INSTRUCTIONS FOR THE TASK
Please restate, word for word, the lines below that begin at the one with "(set_slaves (delete sid (slaves d')) d')." and end at the one with "(** ** Well-formedness *)". Leave out all other lines.

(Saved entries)
--------------------

(** A [WHERE] condition keeps a row when it is true, not when it is unknown. *)
Definition sql_true (b : option bool) : bool := match b with Some true => true | _ => false end.

(** [UPDATE t SET ... WHERE id IN (...)] *)
Definition update_where {R} (P : Z → Prop) `{∀ k, Decision (P k)} (f : R → R) (t : gmap Z R) : gmap Z R :=
  map_imap (λ k r, Some (if decide (P k) then f r else r)) t.

Lemma lookup_update_where {R} (P : Z → Prop) `{∀ k, Decision (P k)} (f : R → R) (t : gmap Z R) k :
  update_where P f t !! k = (λ r, if decide (P k) then f r else r) <$> t !! k.
Proof. unfold update_where. rewrite map_lookup_imap. by destruct (t !! k). Qed.

(** ** Referential actions ([ON DELETE]) *)

(** A nullable foreign key that points into a set of rows. *)
Definition refers (fk : option Z) (M : gset Z) : Prop :=
  match fk with Some i => i ∈ M | None => False end.

#[export] Instance refers_dec fk M : Decision (refers fk M).
Proof. destruct fk; simpl; apply _. Defined.

Section deletion.
Context (d : db).

(** [mongod_states.parent_mongod_id ... ON DELETE CASCADE] *)
Definition states_of (M : gset Z) : gset Z :=
  dom (filter (λ kv : Z * MongodState, MongodState_ParentMongodID kv.2 ∈ M) (mongod_states d)).

(** [mongods.desired_state_id ... ON DELETE CASCADE] *)
Definition mongods_desiring (S : gset Z) : gset Z :=
  dom (filter (λ kv : Z * Mongod, Mongod_DesiredStateID kv.2 ∈ S) (mongods d)).

(** The cascade between the two tables; every round before the last adds a row. *)
Fixpoint cascade (fuel : nat) (M : gset Z) : gset Z :=
  match fuel with
  | O => M
  | S fuel => cascade fuel (M ∪ mongods_desiring (states_of M))
  end.

(** [mongods.observed_state_id ... ON DELETE SET NULL] *)
Definition null_observed (S : gset Z) (m : Mongod) : Mongod :=
  match Mongod_ObservedStateID m with
  | Some o => if decide (o ∈ S) then Mongod_set_ObservedStateID None m else m
  | None => m
  end.

(** [DELETE FROM mongods WHERE id IN (M0)] *)
Definition delete_mongods (M0 : gset Z) : db :=
  let M := cascade (size (mongods d)) M0 in
  let S := states_of M in
  mkDb (slaves d)
    (null_observed S <$> filter (λ kv : Z * Mongod, kv.1 ∉ M) (mongods d))
    (filter (λ kv : Z * MongodState, kv.1 ∉ S) (mongod_states d))
    (replica_sets d) (risk_groups d) (msp_errors d)
    (filter (λ kv : Z * Problem, ¬ refers (Problem_MongodID kv.2) M) (problems d))
    (mongod_keyfiles d) (mongodb_root_credentials d).

(** [DELETE FROM slaves WHERE id = sid]: [mongods.parent_slave_id] and
    [problems.slave_id] cascade. *)
Definition delete_slave (sid : Z) : db :=
  let d' := delete_mongods (members_where d (hosted_on sid)) in
  set_problems (filter (λ kv : Z * Problem, Problem_SlaveID kv.2 ≠ Some sid) (problems d'))
    (set_slaves (delete sid (slaves d')) d').

(** [DELETE FROM replica_sets WHERE id = rid]: [mongods.replica_set_id] is set
    to NULL, [problems.replica_set_id] cascades. *)
Definition delete_replica_set (rid : Z) : db :=
  set_problems (filter (λ kv : Z * Problem, Problem_ReplicaSetID kv.2 ≠ Some rid) (problems d))
    (set_mongods ((λ m, if decide (Mongod_ReplicaSetID m = Some rid)
                        then Mongod_set_ReplicaSetID None m else m) <$> mongods d)
       (set_replica_sets (delete rid (replica_sets d)) d)).
End deletion.

(** ** Well-formedness *)

(** Primary keys, foreign keys, the back reference of a [mongod_states] row to
    the mongod that owns it, and the value ranges of the Go types. *)
Record db_ok (d : db) : Prop := mkDbOk {
  ok_slave_key id s : slaves d !! id = Some s → Slave_ID s = id;
  ok_slave_ports id s : slaves d !! id = Some s →
    is_port (Slave_MongodPortRangeBegin s) ∧ is_port (Slave_MongodPortRangeEnd s);
  ok_mongod_key id m : mongods d !! id = Some m → Mongod_ID m = id;
  ok_rs_key id r : replica_sets d !! id = Some r → ReplicaSet_ID r = id ∧ 0 < id;
  ok_rs_counts id r : replica_sets d !! id = Some r →
    0 ≤ ReplicaSet_PersistentMemberCount r ∧ 0 ≤ ReplicaSet_VolatileMemberCount r;
  ok_parent id m : mongods d !! id = Some m → is_Some (slaves d !! Mongod_ParentSlaveID m);
  ok_rs id m r : mongods d !! id = Some m → Mongod_ReplicaSetID m = Some r →
    is_Some (replica_sets d !! r);
  ok_desired id m : mongods d !! id = Some m →
    ∃ st, mongod_states d !! Mongod_DesiredStateID m = Some st ∧ MongodState_ParentMongodID st = id;
  ok_observed id m o : mongods d !! id = Some m → Mongod_ObservedStateID m = Some o →
    o ≠ Mongod_DesiredStateID m ∧
    ∃ st, mongod_states d !! o = Some st ∧ MongodState_ParentMongodID st = id
}.

#[export] Hint Resolve ok_slave_key ok_mongod_key ok_rs_key ok_parent ok_rs ok_desired : mamid.

Section ok.
Context (d : db) (Hok : db_ok d).
(* ===== verification/AllocatorAdd.v ===== *)
(** * The allocator's placement phase

    The loop that repairs degraded replica sets refines a step relation on
    databases, [alloc_step]: one step places one new mongod.  Safety properties
    are invariants of the relation, proved by induction on reachability; the loop
    itself is shown to terminate and to stop only when no replica set of the
    persistence is degraded or the remaining ones have no suitable slave. *)

From stdpp Require Import base gmap sets list strings sorting fin_maps relations.
From Stdlib Require Import QArith Lia.
From S2P Require Import Prelude Msp Model Database Orm Ports Allocator AllocatorRemoval.

Open Scope Z_scope.
Set Warnings "-clear-no-such-hyp".

(** ** One placement *)

(** The rows [spawnMongodOnSlave] leaves behind. *)
Definition new_mongod (mid sid : Z) (port : PortNumber) (s : Slave) (r : ReplicaSet) : Mongod :=
  mkMongod mid port (ReplicaSet_Name r) None None (Slave_ID s) (NullIntValue (ReplicaSet_ID r)) sid None.
Definition new_state (mid sid : Z) (r : ReplicaSet) : MongodState :=
  mkMongodState sid mid (ReplicaSet_ShardingRole r) MongodExecutionStateRunning.
Definition spawn_db (d : db) (mid sid : Z) (port : PortNumber) (s : Slave) (r : ReplicaSet) : db :=
  set_mongod_states (<[sid := new_state mid sid r]> (mongod_states d))
    (set_mongods (<[mid := new_mongod mid sid port s r]> (mongods d)) d).

(** The keys are fresh and the port is one of the slave's that nobody uses. *)
Record fresh_slot (d : db) (mid sid : Z) (port : PortNumber) (s : Slave) : Prop := {
  fresh_mongod : mongods d !! mid = None;
  fresh_state : mongod_states d !! sid = None;
  fresh_positive : 0 < sid;
  fresh_range : Slave_MongodPortRangeBegin s ≤ port < Slave_MongodPortRangeEnd s;
  fresh_port id m : mongods d !! id = Some m → Mongod_ParentSlaveID m = Slave_ID s → Mongod_Port m ≠ port
}.

(** One iteration that places a member of persistence [p]. *)
Inductive alloc_step (p : persistence) (d : db) : db → Prop :=
  | alloc_step_spawn r s mid sid port :
      replica_sets d !! ReplicaSet_ID r = Some r → slaves d !! Slave_ID s = Some s →
      member_count p r ≠ 0 → configured_count d p r < member_count p r →
      suitable_slave d p (ReplicaSet_ID r) s = true →
      (∀ s', slaves d !! Slave_ID s' = Some s' → suitable_slave d p (ReplicaSet_ID r) s' = true →
         key_le (suitable_key d s) (suitable_key d s')) →
      fresh_slot d mid sid port s →
      alloc_step p d (spawn_db d mid sid port s r).

(** What the two sub-queries of [suitable_slave] say, positively. *)
Record suitable (d : db) (p : persistence) (rid : Z) (s : Slave) : Prop := {
  suitable_persistence : Slave_PersistentStorage s = PersistentStorage p;
  suitable_free : 0 < free_mongods d s;
  suitable_active : Slave_ConfiguredState s = SlaveStateActive;
  suitable_slave_other id m : mongods d !! id = Some m → Mongod_ReplicaSetID m = Some rid →
    Mongod_ParentSlaveID m ≠ Slave_ID s;
  suitable_risk_group g : Slave_RiskGroupID s = Some g →
    ∀ id m s', mongods d !! id = Some m → Mongod_ReplicaSetID m = Some rid →
      slaves d !! Mongod_ParentSlaveID m = Some s' → ∃ g', Slave_RiskGroupID s' = Some g' ∧ g' ≠ g
}.

Lemma elem_of_member_mongods d rid m :
  m ∈ member_mongods d rid ↔ ∃ id, mongods d !! id = Some m ∧ Mongod_ReplicaSetID m = Some rid.
Proof.
  unfold member_mongods. rewrite list_elem_of_fmap. split.
  - intros ([id m'] & -> & Hin). apply elem_of_map_to_list, map_lookup_filter_Some in Hin. by exists id.
  - intros (id & Hm & Hr). exists (id, m). split; [done|]. by apply elem_of_map_to_list, map_lookup_filter_Some.
Qed.

Lemma sql_not_in_true v l :
  sql_true (sql_not_in (Some v) l) = true ↔ (Some v ∉ l) ∧ (None ∉ l).
Proof.
  destruct l as [|x l]; simpl; [split; [set_solver|done]|].
  repeat case_decide; simpl; split; set_solver.
Qed.

Lemma elem_of_hosting_slaves d rid x :
  x ∈ hosting_slaves d rid ↔
  ∃ id m, mongods d !! id = Some m ∧ Mongod_ReplicaSetID m = Some rid ∧ x = Some (Mongod_ParentSlaveID m).
Proof.
  unfold hosting_slaves. rewrite list_elem_of_fmap. split.
  - intros (m & -> & (id & Hm & Hr)%elem_of_member_mongods). eauto.
  - intros (id & m & Hm & Hr & ->). exists m. split; [done|]. apply elem_of_member_mongods. eauto.
Qed.

Lemma elem_of_hosting_risk_groups d rid x :
  x ∈ hosting_risk_groups d rid ↔
  ∃ id m s, mongods d !! id = Some m ∧ Mongod_ReplicaSetID m = Some rid ∧
            slaves d !! Mongod_ParentSlaveID m = Some s ∧ x = Slave_RiskGroupID s.
Proof.
  unfold hosting_risk_groups. rewrite list_elem_of_omap. split.
  - intros (m & (id & Hm & Hr)%elem_of_member_mongods & Hx).
    destruct (slaves d !! _) as [s|] eqn:Hs; [|done]. simpl in Hx. injection Hx as <-. by exists id, m, s.
  - intros (id & m & s & Hm & Hr & Hs & ->). exists m. rewrite Hs. split; [|done].
    apply elem_of_member_mongods. eauto.
Qed.

Lemma suitable_slave_spec d p rid s : suitable_slave d p rid s = true ↔ suitable d p rid s.
Proof.
  unfold suitable_slave. rewrite !andb_true_iff, orb_true_iff, sql_not_in_true, !bool_decide_eq_true.
  split.
  - intros [[[[Hp Hf] Ha] Hrisk] [Hhost _]]. split; [done..| |].
    + intros id m Hm Hr Heq. apply Hhost, elem_of_hosting_slaves. exists id, m. by rewrite Heq.
    + intros g Hg id m s' Hm Hr Hs'. rewrite Hg, sql_not_in_true in Hrisk.
      destruct Hrisk as [[Hnot Hnone]|?]; [|done].
      destruct (Slave_RiskGroupID s') as [g'|] eqn:Hg'.
      * exists g'. split; [done|]. intros ->. apply Hnot, elem_of_hosting_risk_groups. exists id, m, s'. done.
      * exfalso. apply Hnone, elem_of_hosting_risk_groups. exists id, m, s'. done.
  - intros [Hp Hf Ha Hhost Hrisk]. split_and!; [done..| | |].
    + destruct (Slave_RiskGroupID s) as [g|]; [left|by right]. rewrite sql_not_in_true. split.
      * intros (id & m & s' & Hm & Hr & Hs' & Hg)%elem_of_hosting_risk_groups.
        destruct (Hrisk g eq_refl id m s' Hm Hr Hs') as (g' & Hg' & Hne). congruence.
      * intros (id & m & s' & Hm & Hr & Hs' & Hg)%elem_of_hosting_risk_groups.
        destruct (Hrisk g eq_refl id m s' Hm Hr Hs') as (g' & Hg' & Hne). congruence.
    + intros (id & m & Hm & Hr & [= Heq])%elem_of_hosting_slaves. by apply (Hhost id m).
    + by intros (id & m & Hm & Hr & [=])%elem_of_hosting_slaves.
Qed.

--------------------

RESPONSE
    (set_slaves (delete sid (slaves d')) d').

(** [DELETE FROM replica_sets WHERE id = rid]: [mongods.replica_set_id] is set
    to NULL, [problems.replica_set_id] cascades. *)
Definition delete_replica_set (rid : Z) : db :=
  set_problems (filter (λ kv : Z * Problem, Problem_ReplicaSetID kv.2 ≠ Some rid) (problems d))
    (set_mongods ((λ m, if decide (Mongod_ReplicaSetID m = Some rid)
                        then Mongod_set_ReplicaSetID None m else m) <$> mongods d)
       (set_replica_sets (delete rid (replica_sets d)) d)).
End deletion.

(** ** Well-formedness *)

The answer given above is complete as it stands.